In his research, Oskar Hansson has also found that two biomarkers, the two proteins beta- amyloid and tau, lie behind the risks of developing Alzheimer’s disease. Beta-amyloid can begin to accumulate two decades earlier in the brain, but it is only when tau begins to appear that nerve cells start dying and memory begins to falter. Using new techniques in which cerebrospinal fluid analysis is combined with advanced imaging technology, it is possible to get closer to answering why nerve cells die and what can be done to prevent it.

So, yes – mental activity provides some protection.

It is feared that the number of people who develop Alzheimer’s disease globally will triple in the years 2010 to 2050, as there will be better living standards in low and middle-income countries and people will consequently live longer.

“It’s an enormous increase, from 40 million to 120 million.
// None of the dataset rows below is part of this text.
Definition jobTemplatePrinterAttributes : list string :=
  ["copies-supported"; "copies-default"; "cover-back-supported"; "cover-back-default"; "cover-front-supported";
   "cover-front-default"; "feed-orientation-supported"; "feed-orientation-default"; "finishings-supported";
   "finishings-default"; "imposition-template-supported"; "imposition-template-default"; "insert-sheet-supported";
   "insert-sheet-default"; "job-hold-until-supported"; "job-hold-until-default"; "job-priority-supported";
   "job-priority-default"; "job-sheets-supported"; "job-sheets-default"; "media-supported"; "media-default";
   "media-col-supported"; "media-col-default"; "media-col-ready"; "media-ready"; "media-size-supported";
   "media-type-supported"; "media-type-default"; "media-source-supported"; "media-source-default";
   "multiple-document-handling-supported"; "multiple-document-handling-default"; "number-up-supported";
   "number-up-default"; "number-up-layout-supported"; "number-up-layout-default";
   "orientation-requested-supported"; "orientation-requested-default"; "output-bin-supported";
   "output-bin-default"; "page-delivery-supported"; "page-delivery-default"; "page-ranges-supported";
   "presentation-direction-number-up-supported"; "presentation-direction-number-up-default";
   "print-color-mode-supported"; "print-color-mode-default"; "print-content-optimize-supported";
   "print-content-optimize-default"; "print-quality-supported"; "print-quality-default";
   "print-scaling-supported"; "print-scaling-default"; "printer-resolution-supported";
   "printer-resolution-default"; "proof-print-supported"; "proof-print-default"; "sides-supported";
   "sides-default"].

(** Each category is decided by the first of the three that was asked for and
    contains the name; the last one always decides. *)
Definition requestedAttributeCategory (wanted : list string) (name : string) : bool :=
  if in_strings "printer-description" wanted && existsb (HasPrefix name) description_prefixes then true
  else if in_strings "printer-status" wanted && in_strings name status_names then true
  else in_strings "job-template" wanted && in_strings name jobTemplatePrinterAttributes.

(** The lower-cased names of the requested-attributes value. *)
Definition wanted_names (requested : Attribute) : list string :=
  omap (fun tv => match val_V tv with VString s => Some (ToLower s) | _ => None end) (aValues requested).

Definition FilterRequestedPrinterAttributes (attrs operation : Attributes) : Attributes :=
  let requested := Attr operation "requested-attributes" in
  let wanted := match requested with Some r => wanted_names r | None => [] end in
  let all := match requested with Some _ => in_strings "all" wanted | None => true end in
  let explicitMediaDatabase := in_strings "media-col-database" wanted in
  List.filter (fun a =>
    let name := ToLower (aName a) in
    if (name =? "media-col-database")%string && negb explicitMediaDatabase then false
    else all || in_strings name wanted || requestedAttributeCategory wanted name) attrs.

(** ** Jobs of a request (service.go) *)

(** [jobIDFromURI] ignores the error of [strconv.Atoi], which returns zero for
    a text that is no number, and the nearest bound for one out of range. *)
Definition Atoi_value (s : string) : Z :=
  match Atoi s with
  | Some z => z
  | None =>
      match s with
      | String "-" r => match parse_uint r with Some _ => minI64 | None => 0 end
      | String "+" r => match parse_uint r with Some _ => maxI64 | None => 0 end
      | _ => match parse_uint s with Some _ => maxI64 | None => 0 end
      end
  end.

Definition jobIDFromURI (uri : string) : Z :=
  match cut_last "/" uri with
  | Some (_, tail) => if (tail =? "")%string then 0 else Atoi_value tail
  | None => 0
  end.

Definition requestProxyJobID `{GoippLib} (req : Message) : Z :=
  match FirstInt (Operation req) "job-id" with
  | Some id => id
  | None => match FirstString (Operation req) "job-uri" with Some uri => jobIDFromURI uri | None => 0 end
  end.

Definition copiesFromAttrs (attrs : Attributes) : Z :=
  match FirstInt attrs "copies" with Some c => if c <? 1 then 1 else c | None => 1 end.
But, how are we going to take care of all these people? If we look at costs solely in Sweden it amounts to SEK 50 to 60 billion annually. That is more than the combined costs for cancer, stroke and cardiovascular diseases”, stresses Oskar Hansson.

It becomes expensive for municipalities when people lose the capacity to look after themselves and need to stay in a special dementia facility with staff providing round-the-clock care. And how will the countries that have an accelerating increase in the disease choose to take care of sufferers? Are families to provide care in order to keep down costs? These are some of the issues that Oskar Hansson wonders about.

Neurologist and researcher Oskar Hansson, one of Sweden’s leadings figures in Alzheimer’s research

Who develops dementia and why? Usually, people do not develop the disease before the age of 55, and if they do it is most often an inherited form of Alzheimer’s. However, most people develop the disease later in life.

“When we have measured nationally and internationally, we see that those people who have a longer education have stronger protection against the disease. So, yes – mental activity provides some protection”, explains Oskar Hansson and continues:

“In exactly the same way as we build up muscles by training, we can exercise our brains to resist Alzheimer’s disease.”

At present, there are no medicines that stop the course of the disease, and international pharmaceutical companies are investing heavily to develop antibodies against beta-amyloid and tau, which hopefully can prevent Alzheimer’s disease. Oskar Hansson and his research colleagues would like to help and investigate whether the antibodies do what they are supposed to do. However, Oskar Hansson considers that many pharmaceutical studies are carried out too late in the course of the disease, when a large number of the nerve cells have already died.

“It’s like trying to reverse a very serious heart failure – it’s difficult. We need to know more about the disease and as our work involves human subject studies, we believe we can develop relevant tools in order to see which people with mild memory problems have the beginnings of Alzheimer’s disease. In order to learn more, we are analysing healthy elderly people of which around 20 per cent have incipient Alzheimer’s disease, but do not as yet have symptoms.”

Oskar Hansson works for two days each month at the Memory Clinic at SUS in Malmö. He considers that it is not enough. As head of the department, he meets patients and their relatives.

“The days I feel best are the days when I have patients. It’s very satisfying to be able to investigate, diagnose and offer different types of treatment methods. Even though Alzheimer’s disease is difficult to diagnose, we have come an incredibly long way regarding diagnosis. Now, we need to find anti-retroviral drugs that stop the disease completely.”